All data is stored in ~/OBSLight and subdirectories.
Configuration file is ~/OBSLight/obslightConfig.
Running the OBS server server appliance on your desktop or laptop via a virtual machine is a common practice during evaluation tests.
The main advantage is that you do not need a special authorisation from your IT department to start playing but you need to allocate at least 2GB to the appliance and as many CPU cores that you can spare.
As a general rule using the bridge mode is advisable. Note this is not the default option of VirtualBox.
The NAT mode is interesting to run an OBS Light server via a VPN or for unconnected demos. In that case you will need to declare NAT rules in your Vitual Machine Manager redirecting the ports 80, 81 and 82 from your local host to your OBS appliance internal NAT address (with VitualBox under Linux rerouting port bellow 1000 is reserved for root only).
Do not forget to add a host name "obslightserver" in your workstation pointing to the OBS Light server appliance IP address or localhost in the case of a NAT configuration.
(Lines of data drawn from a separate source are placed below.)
Lemma map_to_step : 0 < free_frames (m_pmm s) -> exists s', pg_map_to pd p v fl s = Ok (tt, s') /\ map_step s'.
Proof.
  intros Hfree. destruct (user_idx v Hv) as (Hvw & Hi). pose proof (gd_for _ _ _ _ _ G) as Hf.
  destruct (lor_flags p fl Hpw Hfl) as (Hw & _ & _). pose proof (pd_word _ _ _ Hf) as Hpdw.
  destruct (expd_guarded _ _ pd G Hpdw) as [G1 Ev1]. fold m1 in G1, Ev1.
  assert (E1 : pde m1 pd (pd_idx v) = pde (ram s) pd (pd_idx v)) by (apply expd_pde; [done|lia]).
  destruct (gd_clean _ _ _ _ _ G (pd_idx v) Hi) as [Hz|Hp].
  - destruct (wp_run _ _ _ (get_frame_wp _ (gd_mem _ _ _ _ _ G) Hfree)) as (r & p' & Eg & i & -> & Hg).
    unfold FRAME_SIZE, PAGE_SIZE in *.
    assert (Hiw : word (i * 4096) /\ frame_of (i * 4096) = i * 4096).
    { pose proof (inv_total _ (gd_mem _ _ _ _ _ G)). pose proof (inv_kernel _ (gd_mem _ _ _ _ _ G)). destruct Hg as [Hr _].
      assert (word (i * 4096)) by (unfold word; lia). split; [done|]. apply frame_of_page; [done|by exists i]. }
    destruct Hiw as [Hiw Hif]. destruct (table_entry_spec fl (i * 4096) Hiw) as (Hew & Hep & Hef). rewrite Hif in Hef.
    destruct (table_guarded _ i p' m1 dir pd F (pd_idx v) _ G1 Hg Hi (eq_trans E1 Hz) Hew Hep Hef) as (G2 & Ev2 & E2).
    set (m2 := <[(pd + 4 * pd_idx v) / 4 := _]> m1) in *.
    destruct (entry_then_slot p' m2 G2 (evolves_trans _ _ _ _ _ _ _ Ev1 (Ev2 v)) (eq_trans (f_equal present E2) Hep)) as (G4 & Ev4 & Hwalk).
    eexists. split; [exact (map_to_absent _ p' Hz Eg Hiw Hif G2 E2)|].
    split_and!; cbn [cr3 m_pmm ram set_ram set_m_pmm]; try done.
    + destruct Hg as (_ & _ & _ & _ & ->). lia.
    + intros j Hj. by apply (got_used _ i).
  - exists (set_ram (mapped_to (ram s) dir pd v w) s). split; [apply pg_map_to_run; done || lia|].
    destruct (entry_then_slot _ m1 G1 Ev1 (eq_trans (f_equal present E1) Hp)) as (G4 & Ev4 & Hwalk).
    split_and!; try done. cbn [m_pmm set_ram]. lia.
Qed.
End map_to.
The kernel package has flags to prevent builds on ARM. To compile an ARM kernel, you must use another package, for example the kernel-adaptation-n900 package.
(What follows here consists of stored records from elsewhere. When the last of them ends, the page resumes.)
(** The links of [p] and the ends of the list around it. *)
Lemma hdr_around : p <> 0 /\ h_prev h = last0 0 l1 /\ h_next h = hd0 0 l2 /\
  u_first (ureg s) = hd0 p l1 /\ u_last (ureg s) = last0 p l2 /\ NoDup (l1 ++ l2) /\
  (l1 <> [] -> p <> hd0 p l1) /\ (l2 <> [] -> p <> last0 p l2).
Proof.
  destruct (vl_ends _ _ Hl) as [Ef El]. pose proof (vl_dl _ _ Hl) as [Hseg Hnd].
  apply dseg_app in Hseg as [_ (_ & Hlk & _)]. rewrite (links_lookup _ _ _ Hh) in Hlk.
  injection Hlk as Hpv Hnx. rewrite hd0_app in Ef. rewrite last0_app in El. split_and!; try done.
  - eapply dseg_nonzero; [apply Hl|in_tac].
  - by apply NoDup_skip in Hnd as [_ ?].
  - intros Hne E. destruct (rest_hdr (hd0 p l1)) as (N & _); [apply elem_of_app; left; by apply hd0_in|congruence].
  - intros Hne E. destruct (rest_hdr (last0 p l2)) as (N & _); [apply elem_of_app; right; by apply last0_in|congruence].
Qed.

Ltac removed_case Ef El :=
  split_and!; [done| |split; [hg_tac|done|done]|cbn; rewrite ?lookup_insert_ne by congruence; eauto];
  apply va_removed; try hg_tac;
  match goal with
  | |- unlinked_between _ _ _ _ _ => intros q Hq; destruct (rest_hdr q Hq) as (? & ? & ?); hlinks_tac
  | |- _ => cbn; rewrite ?Ef, ?El, ?hd0_app, ?last0_app; by destruct l1, l2
  end.

Lemma va_remove_wp : wp (va_remove_region (h_vaddr h)) (fun r s' =>
  r = p /\ va_list s' (l1 ++ l2) /\ va_same s s' /\ exists h', va_regs s' !! p = Some h') s.
Proof.
  destruct hdr_around as (Hp0 & Hpv & Hnx & Ef & El & Hnd2 & Hpf & Hpl).
  unfold va_remove_region. hrun.
  eapply wp_lift; [rewrite (proj1 (vl_ends _ _ Hl)); apply walk_dlist, Hl|].
  rewrite first_with_start, (proj2 (Z.eqb_neq p 0) Hp0). cbn [negb]. hrun. rewrite Hpv, Hnx, Ef, El.
  assert (Hx : l1 <> [] -> last0 0 l1 ∈ l1 ++ l2) by (intros; apply elem_of_app; left; by apply last0_in).
  assert (Hy : l2 <> [] -> hd0 0 l2 ∈ l1 ++ l2) by (intros; apply elem_of_app; right; by apply hd0_in).
  assert (Exl : l1 = [] -> last0 0 l1 = 0 /\ hd0 p l1 = p) by by intros ->.
  assert (Eyl : l2 = [] -> hd0 0 l2 = 0 /\ last0 p l2 = p) by by intros ->.
  destruct (decide (l1 = [])) as [E1|Hne1]; destruct (decide (l2 = [])) as [E2|Hne2];
    try destruct (Exl E1) as [Ex Ez]; try destruct (Eyl E2) as [Ey Ew];
    try destruct (rest_hdr _ (Hx Hne1)) as (Hxp & Hx0 & hx & Hhx);
    try destruct (rest_hdr _ (Hy Hne2)) as (Hyp & Hy0 & hy & Hhy).
  - rewrite Ez, Z.eqb_refl, Ey. cbn [negb Z.eqb]. hrun. removed_case Ef El.
  - rewrite Ez, Z.eqb_refl, (proj2 (Z.eqb_neq _ 0) Hy0). cbn [negb]. hrun. removed_case Ef El.
  - rewrite (proj2 (Z.eqb_neq _ _) (Hpf Hne1)), Ew, Z.eqb_refl. hrun. removed_case Ef El.
  - assert (Hxy : last0 0 l1 <> hd0 0 l2).
    { intros E. apply NoDup_app in Hnd2 as (_ & Hd & _). apply (Hd (last0 0 l1)); [by apply last0_in|].
      rewrite E. by apply hd0_in. }
    rewrite (proj2 (Z.eqb_neq _ _) (Hpf Hne1)), (proj2 (Z.eqb_neq _ _) (Hpl Hne2)). hrun. removed_case Ef El.
Qed.
End remove.

(** ** Properties *)

(** The search of [vmalloc] over a non-empty list is exact: it always
    returns; an address it answers starts a range of the vmalloc area that
    meets no used range, between the descriptor it names and the next one;
    and it answers 0 only when no range of that size is free. *)
Lemma find_hole_exact {H} `{!Allocator H} (s : vma H) l sz :
  va_list s l -> l <> [] -> 0 < sz < W32 ->
  exists v prev, _find_hole_in_as sz s = Ok (v, prev, s) /\
    ((v <> 0 /\ exists l1 l2, l = l1 ++ l2 /\ prev = last0 0 l1 /\ hole s l1 l2 v sz) \/
     (v = 0 /\ no_hole s l sz)).
Proof.
  intros Hl Hne Hsz. destruct (wp_run _ _ _ (find_hole_wp s l sz Hl Hsz Hne)) as ([v prev] & s' & E & -> & Hr).
  cbn in Hr. exists v, prev. split; [done|].
  destruct Hr as [(l1 & l2 & ? & ? & ? & ?)|?]; [left|by right]. split; [done|]. exists l1, l2. done.
Qed.

(** A concrete area: two ranges with a hole of three pages between them; the
    descriptor of a third range is allocated but not linked. *)
Definition demo_hdrs : gmap Z region_hdr := list_to_map
  [(0x100, mkHdr 0xd0000000 0x2000 MAPPED 0 0x200); (0x200, mkHdr 0xd0005000 0x1000 PHY_CONT 0x100 0)].

Definition demo_vma : vma malloc_state := mkVma ms_boot demo_hdrs (mkUreg 0x100 0x200 3) demo_machine.

#[local] Instance demo_alloc : Allocator malloc_state := kmalloc_allocator 0xc0400000 demo_raw demo_bytes.

Lemma demo_va_list hp mch : va_list (mkVma hp demo_hdrs (mkUreg 0x100 0x200 3) mch : vma malloc_state) [0x100; 0x200].
Proof.
  split.
  - done.
  - split; [cbn; split_and!; try done; vm_compute; reflexivity|].
    apply (bool_decide_unpack _). vm_compute. done.
  - intros p h Hp Hh. unfold VM_VMALLOC_START, VM_VMALLOC_END. cbn [va_regs] in Hh.
    apply elem_of_cons in Hp as [->|Hp]; [vm_compute in Hh; simplify_eq; cbn; lia|].
    apply list_elem_of_singleton in Hp as ->. vm_compute in Hh. simplify_eq. cbn. lia.
  - repeat constructor; vm_compute; discriminate.
Qed.

Lemma find_hole_exact_witness : exists v prev, _find_hole_in_as 0x3000 demo_vma = Ok (v, prev, demo_vma) /\
  v = 0xd0002000 /\ prev = 0x100.
Proof.
  destruct (find_hole_exact demo_vma [0x100; 0x200] 0x3000 (demo_va_list _ _) ltac:(discriminate) ltac:(lia))
    as (v & prev & E & _).
  exists v, prev. split; [exact E|]. vm_compute in E. by injection E as <- <-.
Defined.

(** The descriptors of the list are blocks in use of the heap. *)
Definition hdrs_owned (A : gmap Z Z) (l : list Z) : Prop := forall p, p ∈ l -> is_Some (A !! p).

(** The physical memory [vmalloc] asks for. *)
Definition vmalloc_map (ty : vmalloc_req) (v sz : Z) : M machine unit :=
  match ty with
  | MAPPED => vmm_cont_map v sz VMALLOC_RW false
  | PHY_CONT => vmm_cont_map v sz VMALLOC_RW true
  | ON_DEMAND => vmm_void_map v sz VMALLOC_RW
  end.

Lemma page_align_spec n : 0 < n <= 0xfffff000 -> n <= page_align n < n + 0x1000 /\ (0x1000 | page_align n).
Proof.
  intros Hn. unfold page_align, PAGE_SIZE. pose proof (Z.mod_pos_bound n 4096 ltac:(lia)).
  pose proof (Z.div_mod n 4096 ltac:(lia)).
  destruct (Z.ltb_spec 0 (n mod 4096)).
  - rewrite (w32_small (n - _)), w32_small by lia. split; [lia|]. exists (n / 4096 + 1). lia.
  - split; [lia|]. exists (n / 4096). lia.
Qed.

Section vmalloc.
Context {H : Type} `{!Allocator H}.
Context (s : vma H) (l1 l2 : list Z) (A : gmap Z Z) (v sz : Z) (ty : vmalloc_req) (m' : machine).
Hypotheses (Hl : va_list s (l1 ++ l2)) (Hown : hdrs_owned A (l1 ++ l2)) (HA : al_rep (va_heap s) A)
  (Hroom : al_room (va_heap s) SIZEOF_REGION_HDR) (Hhole : hole s l1 l2 v sz) (Hsz : 0 < sz)
  (Hmap : vmalloc_map ty v sz (va_mach s) = Ok (tt, m')).

(** Mapping a hole, allocating its descriptor and linking it. *)
Lemma vmalloc_tail_wp : wp
  (va_on_mach (vmalloc_map ty v sz) ;;;
   do new_region <- va_on_heap (al_malloc SIZEOF_REGION_HDR);
   mod_ (fun s => set_va_regs (<[new_region := mkHdr v sz ty 0 0]> (va_regs s)) s) ;;;
   va_insert_region (last0 0 l1) new_region ;;;
   ret_ v)
  (fun r s' => r = v /\ exists p z, p ∉ l1 ++ l2 /\ va_list s' (l1 ++ p :: l2) /\
    (forall q, hg (va_regs s') q = if decide (q = p) then Some (v, sz, ty) else hg (va_regs s) q) /\
    va_mach s' = m' /\ al_malloc SIZEOF_REGION_HDR (va_heap s) = Ok (p, va_heap s') /\
    al_rep (va_heap s') (<[p := z]> A)) s.
Proof.
  apply wp_bind. unfold va_on_mach at 1, zoom at 1, wp at 1. rewrite Hmap.
  destruct (wp_run _ _ _ (al_malloc_wp (va_heap s) A SIZEOF_REGION_HDR HA ltac:(unfold SIZEOF_REGION_HDR; lia) Hroom))
    as (p & h' & E & z & Hp0 & HpA & _ & Hrep).
  apply wp_bind. unfold va_on_heap, zoom, wp at 1. cbn [va_heap set_va_mach]. rewrite E.
  apply wp_bind, wp_mod. set (s1 := set_va_regs _ _).
  assert (Hpl : p ∉ l1 ++ l2) by (intros Hp; destruct (Hown p Hp) as [? ?]; congruence).
  assert (Hne : forall q, q ∈ l1 ++ l2 -> va_regs s1 !! q = va_regs s !! q).
  { intros q Hq. cbn. apply lookup_insert_ne. intros ->. done. }
  assert (Hhg : forall q, q ∈ l1 ++ l2 -> hg (va_regs s1) q = hg (va_regs s) q).
  { intros q Hq. unfold hg. by rewrite Hne. }
  assert (Hl1 : va_list s1 (l1 ++ l2)).
  { split; [apply Hl| | |].
    - eapply dlist_frame; [|apply Hl]. intros q Hq. unfold links. by rewrite Hne.
    - intros q h Hq Hh. rewrite Hne in Hh by done. by apply (vl_rg _ _ Hl q).
    - eapply va_sorted_ext; [exact Hhg|apply Hl]. }
  assert (Hhole1 : hole s1 l1 l2 v sz).
  { destruct Hhole as (? & ? & H3 & H4). split_and!; [done|done| |].
    - intros q Hq. destruct (hg_ranges (va_regs s) (va_regs s1) q) as [_ ->]; [apply Hhg; in_tac|by apply H3].
    - intros q Hq. destruct (hg_ranges (va_regs s) (va_regs s1) q) as [-> _]; [apply Hhg; in_tac|by apply H4]. }
  apply wp_bind. eapply wp_mono.
  { apply (va_insert_wp s1 l1 l2 p (mkHdr v sz ty 0 0) Hl1 Hpl Hp0); [apply lookup_insert_eq|done|exact Hhole1]. }
  intros [] s' [Hl' Hs']. apply wp_ret. split; [done|]. exists p, z. split_and!; [done|done| | | |].
  - intros q. rewrite (vs_hg _ _ Hs'). unfold hg. cbn. rewrite lookup_insert. case_decide; [by rewrite decide_True|].
    by rewrite decide_False.
  - by rewrite (vs_mach _ _ Hs').
  - by rewrite (vs_heap _ _ Hs').
  - by rewrite (vs_heap _ _ Hs').
Qed.
End vmalloc.

(** [vmalloc] when the area is not empty. *)
Lemma vmalloc_run {H} `{!Allocator H} (s : vma H) l A n ty v prev m' :
  va_list s l -> l <> [] -> hdrs_owned A l -> al_rep (va_heap s) A ->
  al_room (va_heap s) SIZEOF_REGION_HDR -> 0 < n <= 0xfffff000 ->
  _find_hole_in_as (page_align n) s = Ok (v, prev, s) -> v <> 0 ->
  vmalloc_map ty v (page_align n) (va_mach s) = Ok (tt, m') ->
  exists s' l1 p l2 z, vmalloc n ty s = Ok (v, s') /\ l = l1 ++ l2 /\ p ∉ l /\
    hole s l1 l2 v (page_align n) /\ n <= page_align n /\ (0x1000 | page_align n) /\
    va_list s' (l1 ++ p :: l2) /\ va_mach s' = m' /\
    al_malloc SIZEOF_REGION_HDR (va_heap s) = Ok (p, va_heap s') /\ al_rep (va_heap s') (<[p := z]> A) /\
    forall q, hg (va_regs s') q = if decide (q = p) then Some (v, page_align n, ty) else hg (va_regs s) q.
Proof.
  intros Hl Hne Hown HA Hroom Hn Ef Hv Hmap. destruct (page_align_spec n Hn) as [Hpa Hdv].
  assert (Hlt : page_align n < W32) by (destruct Hdv as [k Hk]; lia).
  destruct (wp_run _ _ _ (find_hole_wp s l (page_align n) Hl ltac:(split; [lia|exact Hlt]) Hne)) as ([v' prev'] & s0 & Ef' & _ & Hr).
  rewrite Ef in Ef'. injection Ef' as <- <- <-. cbn in Hr.
  destruct Hr as [(l1 & l2 & -> & <- & _ & Hh)|[? _]]; [|done].
  destruct (wp_run _ _ _ (vmalloc_tail_wp s l1 l2 A v _ ty m' Hl Hown HA Hroom Hh ltac:(lia) Hmap))
    as (r & s' & E & -> & p & z & ? & ? & ? & ? & ? & ?).
  exists s', l1, p, l2, z. split_and!; try done; [|lia].
  assert (Hf0 : u_first (ureg s) <> 0).
  { destruct (vl_ends _ _ Hl) as [-> _]. destruct (vl_hdr _ _ _ Hl (hd0_in 0 _ Hne)) as (? & _ & ? & _). done. }
  rewrite <- E. unfold vmalloc, bind_ at 1, get_. rewrite (proj2 (Z.eqb_neq _ 0) Hf0).
  unfold bind_ at 1. unfold bind_ at 1. rewrite Ef. cbn [fst]. rewrite (proj2 (Z.eqb_neq v 0)) by done.
  cbn [ret_]. by destruct ty.
Qed.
If the project on your OBS doesn’t provide some dependencies and you must add a repository to your chroot's zypper configuration, you have two choices:
obslight addRepoInChRoot --projectLocalName MeeGo_1.2_oss --url http://download.meego.com/live/MeeGo:/1.2:/non-oss/MeeGo_1.2/ --alias "MeeGo_non-oss"
obslight addRepoInChRoot --projectLocalName MeeGo_1.2_oss --fromProject $ProjectName
Bugs are centralized on MeeGo's bugzilla.